_EXTRACTED MATERIAL_.
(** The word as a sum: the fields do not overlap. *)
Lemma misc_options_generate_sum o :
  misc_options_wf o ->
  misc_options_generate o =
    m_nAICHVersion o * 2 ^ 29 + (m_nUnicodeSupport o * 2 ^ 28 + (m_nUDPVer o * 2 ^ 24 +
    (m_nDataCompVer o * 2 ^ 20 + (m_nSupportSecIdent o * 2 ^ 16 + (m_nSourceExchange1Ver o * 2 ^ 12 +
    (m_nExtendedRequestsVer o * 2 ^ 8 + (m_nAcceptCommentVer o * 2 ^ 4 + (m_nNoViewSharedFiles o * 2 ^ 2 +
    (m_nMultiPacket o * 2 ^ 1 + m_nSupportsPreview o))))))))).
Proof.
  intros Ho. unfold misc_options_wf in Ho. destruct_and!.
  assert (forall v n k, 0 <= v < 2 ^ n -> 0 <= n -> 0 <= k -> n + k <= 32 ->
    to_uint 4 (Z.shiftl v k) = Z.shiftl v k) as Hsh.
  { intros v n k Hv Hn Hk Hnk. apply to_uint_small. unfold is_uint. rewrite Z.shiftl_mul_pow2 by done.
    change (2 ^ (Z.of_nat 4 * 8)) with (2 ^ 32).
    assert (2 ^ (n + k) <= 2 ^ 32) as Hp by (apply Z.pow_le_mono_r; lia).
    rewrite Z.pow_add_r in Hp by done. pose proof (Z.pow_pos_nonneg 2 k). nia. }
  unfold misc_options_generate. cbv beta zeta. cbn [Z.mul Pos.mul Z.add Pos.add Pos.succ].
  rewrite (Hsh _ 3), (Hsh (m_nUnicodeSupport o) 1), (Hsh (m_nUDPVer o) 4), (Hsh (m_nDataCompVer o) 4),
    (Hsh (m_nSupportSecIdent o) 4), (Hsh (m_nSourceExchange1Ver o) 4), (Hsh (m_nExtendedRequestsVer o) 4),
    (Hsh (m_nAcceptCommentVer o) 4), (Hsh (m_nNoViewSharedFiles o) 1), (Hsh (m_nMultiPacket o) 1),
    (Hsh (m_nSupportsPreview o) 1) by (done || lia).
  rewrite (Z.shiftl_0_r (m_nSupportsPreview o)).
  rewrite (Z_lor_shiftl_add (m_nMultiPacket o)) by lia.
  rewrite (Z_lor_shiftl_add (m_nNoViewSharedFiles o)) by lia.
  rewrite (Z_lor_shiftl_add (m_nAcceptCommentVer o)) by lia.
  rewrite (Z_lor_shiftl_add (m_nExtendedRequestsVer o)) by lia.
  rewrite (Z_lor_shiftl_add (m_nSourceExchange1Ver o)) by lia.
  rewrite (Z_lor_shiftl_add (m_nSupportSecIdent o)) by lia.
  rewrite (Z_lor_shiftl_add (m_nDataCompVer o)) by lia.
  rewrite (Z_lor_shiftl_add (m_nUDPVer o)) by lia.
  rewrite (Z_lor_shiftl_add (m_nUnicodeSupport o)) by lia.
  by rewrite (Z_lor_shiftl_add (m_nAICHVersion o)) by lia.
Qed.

* * *

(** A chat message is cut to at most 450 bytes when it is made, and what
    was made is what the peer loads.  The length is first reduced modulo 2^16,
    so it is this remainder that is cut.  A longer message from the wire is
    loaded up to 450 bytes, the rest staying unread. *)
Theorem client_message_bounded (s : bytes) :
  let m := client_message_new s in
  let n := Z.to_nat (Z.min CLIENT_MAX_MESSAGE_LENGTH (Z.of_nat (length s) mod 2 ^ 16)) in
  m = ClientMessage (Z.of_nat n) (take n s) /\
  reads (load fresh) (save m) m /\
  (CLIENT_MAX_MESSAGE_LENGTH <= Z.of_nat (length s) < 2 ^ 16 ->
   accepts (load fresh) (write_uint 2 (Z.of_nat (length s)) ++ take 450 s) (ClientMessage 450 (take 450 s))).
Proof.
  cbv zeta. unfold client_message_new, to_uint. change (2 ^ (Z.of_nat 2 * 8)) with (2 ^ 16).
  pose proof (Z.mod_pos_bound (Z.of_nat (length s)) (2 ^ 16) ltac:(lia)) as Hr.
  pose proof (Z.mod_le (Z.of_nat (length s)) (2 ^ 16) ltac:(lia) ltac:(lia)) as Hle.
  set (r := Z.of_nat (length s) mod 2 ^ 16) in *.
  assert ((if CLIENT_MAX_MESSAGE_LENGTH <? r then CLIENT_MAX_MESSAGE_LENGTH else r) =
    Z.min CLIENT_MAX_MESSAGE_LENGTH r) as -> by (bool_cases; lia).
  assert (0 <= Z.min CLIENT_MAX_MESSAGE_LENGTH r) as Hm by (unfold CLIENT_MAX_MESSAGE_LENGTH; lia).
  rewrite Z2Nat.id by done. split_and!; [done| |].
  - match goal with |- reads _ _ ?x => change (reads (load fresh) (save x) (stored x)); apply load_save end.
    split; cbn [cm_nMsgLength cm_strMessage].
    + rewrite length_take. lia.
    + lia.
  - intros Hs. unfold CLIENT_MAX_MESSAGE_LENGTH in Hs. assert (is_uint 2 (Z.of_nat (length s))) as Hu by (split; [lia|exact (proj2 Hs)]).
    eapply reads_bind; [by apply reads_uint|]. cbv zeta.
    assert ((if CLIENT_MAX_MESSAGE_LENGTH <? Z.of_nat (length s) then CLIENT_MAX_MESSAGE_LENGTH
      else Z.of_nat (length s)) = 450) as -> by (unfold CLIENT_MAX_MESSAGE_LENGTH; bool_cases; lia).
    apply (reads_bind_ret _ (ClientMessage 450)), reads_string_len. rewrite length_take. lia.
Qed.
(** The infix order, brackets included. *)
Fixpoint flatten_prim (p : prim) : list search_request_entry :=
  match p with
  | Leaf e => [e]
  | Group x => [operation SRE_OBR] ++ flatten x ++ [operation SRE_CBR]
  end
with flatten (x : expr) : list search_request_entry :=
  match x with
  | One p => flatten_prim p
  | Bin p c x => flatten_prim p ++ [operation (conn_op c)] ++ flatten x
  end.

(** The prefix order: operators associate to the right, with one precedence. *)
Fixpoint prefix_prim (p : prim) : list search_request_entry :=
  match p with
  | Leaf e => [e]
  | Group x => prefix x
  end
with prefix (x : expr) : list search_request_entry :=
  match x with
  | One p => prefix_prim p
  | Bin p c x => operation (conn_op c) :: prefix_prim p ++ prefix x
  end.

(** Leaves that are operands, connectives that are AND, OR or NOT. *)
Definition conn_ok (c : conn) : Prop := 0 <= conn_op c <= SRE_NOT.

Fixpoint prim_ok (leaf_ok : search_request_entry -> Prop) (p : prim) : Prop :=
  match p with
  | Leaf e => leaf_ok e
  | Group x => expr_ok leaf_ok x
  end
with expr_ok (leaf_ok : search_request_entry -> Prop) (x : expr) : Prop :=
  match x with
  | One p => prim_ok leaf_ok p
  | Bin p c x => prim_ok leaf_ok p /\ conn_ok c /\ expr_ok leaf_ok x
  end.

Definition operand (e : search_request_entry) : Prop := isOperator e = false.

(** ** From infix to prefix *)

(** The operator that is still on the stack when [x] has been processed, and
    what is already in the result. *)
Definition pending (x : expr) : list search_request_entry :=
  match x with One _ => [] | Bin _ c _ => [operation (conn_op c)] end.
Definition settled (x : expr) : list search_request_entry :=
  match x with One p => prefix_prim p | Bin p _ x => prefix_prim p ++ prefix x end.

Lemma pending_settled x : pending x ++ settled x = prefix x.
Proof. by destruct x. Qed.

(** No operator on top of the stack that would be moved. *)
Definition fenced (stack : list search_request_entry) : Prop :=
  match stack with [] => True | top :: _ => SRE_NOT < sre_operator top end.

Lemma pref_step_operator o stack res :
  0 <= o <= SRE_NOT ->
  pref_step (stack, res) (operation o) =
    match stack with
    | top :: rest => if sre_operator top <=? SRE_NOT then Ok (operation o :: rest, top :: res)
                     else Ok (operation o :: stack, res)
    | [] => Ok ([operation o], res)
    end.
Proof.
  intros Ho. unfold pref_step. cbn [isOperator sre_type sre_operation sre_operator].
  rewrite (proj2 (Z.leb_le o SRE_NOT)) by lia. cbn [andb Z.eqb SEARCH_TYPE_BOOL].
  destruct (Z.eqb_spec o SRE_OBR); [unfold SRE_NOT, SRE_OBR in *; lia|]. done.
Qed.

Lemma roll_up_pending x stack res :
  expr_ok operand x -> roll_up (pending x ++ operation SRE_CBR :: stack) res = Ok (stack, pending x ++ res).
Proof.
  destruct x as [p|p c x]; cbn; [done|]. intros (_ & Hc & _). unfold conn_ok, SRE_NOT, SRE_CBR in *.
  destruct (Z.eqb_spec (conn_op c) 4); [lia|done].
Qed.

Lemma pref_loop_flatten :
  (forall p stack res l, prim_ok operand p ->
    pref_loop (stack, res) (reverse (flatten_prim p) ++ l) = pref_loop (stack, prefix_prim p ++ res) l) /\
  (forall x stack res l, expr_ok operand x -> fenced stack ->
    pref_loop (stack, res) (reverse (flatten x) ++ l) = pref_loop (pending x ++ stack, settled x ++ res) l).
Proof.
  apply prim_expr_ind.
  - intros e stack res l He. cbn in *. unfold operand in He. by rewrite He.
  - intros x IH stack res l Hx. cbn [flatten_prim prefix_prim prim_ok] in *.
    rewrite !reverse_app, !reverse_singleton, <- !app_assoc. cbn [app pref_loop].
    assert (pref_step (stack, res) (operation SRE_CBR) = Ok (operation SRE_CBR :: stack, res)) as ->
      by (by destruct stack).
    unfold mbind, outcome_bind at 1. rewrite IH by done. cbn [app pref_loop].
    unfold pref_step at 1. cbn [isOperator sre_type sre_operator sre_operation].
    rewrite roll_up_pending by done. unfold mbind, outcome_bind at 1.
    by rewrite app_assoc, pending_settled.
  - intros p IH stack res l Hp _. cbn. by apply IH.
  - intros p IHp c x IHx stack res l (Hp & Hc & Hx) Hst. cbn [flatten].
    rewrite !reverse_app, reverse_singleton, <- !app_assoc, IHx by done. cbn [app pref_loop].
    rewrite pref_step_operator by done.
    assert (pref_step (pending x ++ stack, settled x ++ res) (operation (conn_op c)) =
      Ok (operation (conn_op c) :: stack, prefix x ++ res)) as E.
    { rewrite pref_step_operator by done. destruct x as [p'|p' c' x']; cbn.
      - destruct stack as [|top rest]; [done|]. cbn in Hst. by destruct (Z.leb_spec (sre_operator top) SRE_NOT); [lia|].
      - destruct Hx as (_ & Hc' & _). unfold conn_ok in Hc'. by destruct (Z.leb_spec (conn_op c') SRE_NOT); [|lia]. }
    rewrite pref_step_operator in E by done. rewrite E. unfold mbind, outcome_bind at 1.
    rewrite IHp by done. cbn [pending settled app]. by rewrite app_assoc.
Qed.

_WORK INSTRUCTIONS_. Keeping every character as it is, restate the lines above that run from the line with "assert ((if CLIENT_MAX_MESSAGE_LENGTH <? r" through the line with "- match goal", both included, and nothing else.

_RESPONSE TO THIS EXERCISE_.
  assert ((if CLIENT_MAX_MESSAGE_LENGTH <? r then CLIENT_MAX_MESSAGE_LENGTH else r) =
    Z.min CLIENT_MAX_MESSAGE_LENGTH r) as -> by (bool_cases; lia).
  assert (0 <= Z.min CLIENT_MAX_MESSAGE_LENGTH r) as Hm by (unfold CLIENT_MAX_MESSAGE_LENGTH; lia).
  rewrite Z2Nat.id by done. split_and!; [done| |].
  - match goal with |- reads _ _ ?x => change (reads (load fresh) (save x) (stored x)); apply load_save end.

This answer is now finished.